- _WHAT IS BEING ASKED_
Please retype the material beneath this task exactly, starting with its first line and finishing with the line containing "CommitError : DB → error;".

- _TASK DATA_

- Opening Delimiter -

(* ===== verification/Storage.v ===== *)
(** Persistent storage: [src/pkg/storage/store.go].

    BoltDB is not part of the repository: [BoltDB] is the interface the store uses of it (buckets,
    put, get, delete, iteration in byte order of the keys, transactions that commit or leave the
    database as it was) and [BoltLaws] its documented behaviour. The JSON encoding of the records
    is the interface [JsonCodec]. [sequenceKey] is the store's own and modelled in full. *)

From Stdlib Require Import OrderedTypeEx.
From stdpp Require Import sorting.
From S2P Require Import Prelude Proto.

Module Storage.
Local Open Scope go_scope.

(** * Interfaces *)

Class BoltDB (DB : Type) := {
  Bucket : DB → string → bool;
  Put : string → string → string → DB → result DB;
  Get : DB → string → string → option string;
  Delete : string → string → DB → result DB;
  CreateBucketIfNotExists : string → DB → result DB;
  (** What [ForEach] and a cursor visit, in order. *)
  Pairs : DB → string → list (string * string);
  (** The error of committing the transaction. *)
  CommitError : DB → error;
  emptyDB : DB;
}.

(** Byte order of keys. *)
Definition key_lt (a b : string) : Prop := String.ltb a b = true.

Class BoltLaws (DB : Type) `{BoltDB DB} := {
  Get_Put : ∀ b k v db db', Put b k v db = Ok db' → ∀ b' k',
    Get db' b' k' = if decide (b' = b ∧ k' = k) then Some v else Get db b' k';
  Bucket_Put : ∀ b k v db db', Put b k v db = Ok db' → ∀ b', Bucket db' b' = Bucket db b';
  Get_Delete : ∀ b k db db', Delete b k db = Ok db' → ∀ b' k',
    Get db' b' k' = if decide (b' = b ∧ k' = k) then None else Get db b' k';
  Bucket_Delete : ∀ b k db db', Delete b k db = Ok db' → ∀ b', Bucket db' b' = Bucket db b';
  Bucket_Create : ∀ b db db', CreateBucketIfNotExists b db = Ok db' → ∀ b',
    Bucket db' b' = (b' =? b)%string || Bucket db b';
  Get_Create : ∀ b db db', CreateBucketIfNotExists b db = Ok db' → ∀ b' k, Get db' b' k = Get db b' k;
  Pairs_Get : ∀ db b k v, (k, v) ∈ Pairs db b ↔ Get db b k = Some v;
  Pairs_sorted : ∀ db b i j p q, Pairs db b !! i = Some p → Pairs db b !! j = Some q → i < j →
    key_lt p.1 q.1;
  Get_empty : ∀ b k, Get emptyDB b k = None;
}.

(** [json.Marshal] and [json.Unmarshal] of a record type. *)
Class JsonCodec (A : Type) := {
  json_Marshal : A → result string;
  json_Unmarshal : string → result A;
}.

(** Decoding gives back what was encoded, for records whose text is valid UTF-8 ([clean]). *)
Class JsonLaws (A : Type) `{JsonCodec A} (clean : A → Prop) :=
  json_roundtrip : ∀ a data, clean a → json_Marshal a = Ok data → json_Unmarshal data = Ok a.

Lemma key_lt_irrefl s : ¬ key_lt s s.
Proof.
  unfold key_lt, String.ltb. intros Hs.
  destruct (String.compare s s) eqn:Hc; try done. apply String_as_OT.cmp_lt in Hc.
  by apply String_as_OT.lt_not_eq in Hc.
Qed.

(** The keys of a bucket are in order, so none is there twice. *)
Lemma Pairs_NoDup {DB} `{BoltLaws DB} (db : DB) b : NoDup (Pairs db b).*1.
Proof.
  apply NoDup_alt. intros i j k Hi Hj.
  rewrite list_lookup_fmap in Hi, Hj.
  apply fmap_Some in Hi as (p & Hp & Hk). apply fmap_Some in Hj as (p' & Hp' & Hk').
  destruct (Nat.lt_total i j) as [Hlt|[|Hlt]]; [exfalso|done|exfalso].
  - apply (key_lt_irrefl k). rewrite Hk at 1. rewrite Hk'. by eapply Pairs_sorted.
  - apply (key_lt_irrefl k). rewrite Hk' at 1. rewrite Hk. by eapply Pairs_sorted.
Qed.

(** * Records *)

Definition BucketTickets : string := "tickets".
Definition BucketConsensus : string := "consensus".
Definition BucketCheckpoints : string := "checkpoints".
Definition BucketMetadata : string := "metadata".

Record TicketRecord := MkTicketRecord {
  tr_ID : string;
  tr_State : string;
  tr_Data : string;
  tr_ValidatorID : string;
  tr_Timestamp : Z;
  tr_VectorClock : gmap string Z;
  tr_Metadata : gmap string string;
}.

Record ConsensusRecord := MkConsensusRecord {
  cr_Sequence : Z;
  cr_View : Z;
  cr_RequestID : string;
  cr_TicketID : string;
  cr_Operation : string;
  cr_Digest : string;
  cr_Timestamp : Z;
}.

Record CheckpointRecord := MkCheckpointRecord {
  kr_Sequence : Z;
  kr_StateDigest : string;
  kr_NodeID : string;
  kr_Timestamp : Z;
}.

(** [make([]byte, width)] of '0' characters *)
Fixpoint zeros (n : nat) : string :=
  match n with O => EmptyString | S n => String "0" (zeros n) end.

Definition key_width : nat := 20.

Definition sequenceKey (seq : Z) : string :=
  let s := FormatInt seq in
  if bool_decide (key_width ≤ String.length s) then s
  else zeros (key_width - String.length s) +:+ s.

Section store.
Context {DB : Type} `{BoltDB DB, JsonCodec TicketRecord, JsonCodec ConsensusRecord,
  JsonCodec CheckpointRecord}.
Implicit Types db : DB.

(** [db.Update(body)]: the changes of the body, or none when it or the commit fails. *)
Definition Update (body : DB → result DB) db : DB * error :=
  match body db with
  | Err err => (db, Some err)
  | Ok db' => match CommitError db' with Some err => (db, Some err) | None => (db', None) end
  end.

Definition no_bucket (b : string) : string := "bucket " +:+ b +:+ " not found".

(** [if tx.Bucket(b) == nil { return error }] *)
Definition with_bucket {A} (b : string) (body : DB → result A) db : result A :=
  if negb (Bucket db b) then Err (no_bucket b) else body db.

Definition wrap_json {A} (what : string) (r : result A) : result A :=
  match r with Ok a => Ok a | Err err => Err ("failed to marshal " +:+ what +:+ ": " +:+ err) end.

(** The creation of the buckets in [NewStore], on a database that could be opened. *)
Fixpoint create_buckets (bs : list string) db : result DB :=
  match bs with
  | [] => Ok db
  | b :: bs =>
      match CreateBucketIfNotExists b db with
      | Err err => Err ("failed to create bucket " +:+ b +:+ ": " +:+ err)
      | Ok db => create_buckets bs db
      end
  end.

- Closing Delimiter -

- _SOLUTION BELOW_
(* ===== verification/Storage.v ===== *)
(** Persistent storage: [src/pkg/storage/store.go].

    BoltDB is not part of the repository: [BoltDB] is the interface the store uses of it (buckets,
    put, get, delete, iteration in byte order of the keys, transactions that commit or leave the
    database as it was) and [BoltLaws] its documented behaviour. The JSON encoding of the records
    is the interface [JsonCodec]. [sequenceKey] is the store's own and modelled in full. *)

From Stdlib Require Import OrderedTypeEx.
From stdpp Require Import sorting.
From S2P Require Import Prelude Proto.

Module Storage.
Local Open Scope go_scope.

(** * Interfaces *)

Class BoltDB (DB : Type) := {
  Bucket : DB → string → bool;
  Put : string → string → string → DB → result DB;
  Get : DB → string → string → option string;
  Delete : string → string → DB → result DB;
  CreateBucketIfNotExists : string → DB → result DB;
  (** What [ForEach] and a cursor visit, in order. *)
  Pairs : DB → string → list (string * string);
  (** The error of committing the transaction. *)
  CommitError : DB → error;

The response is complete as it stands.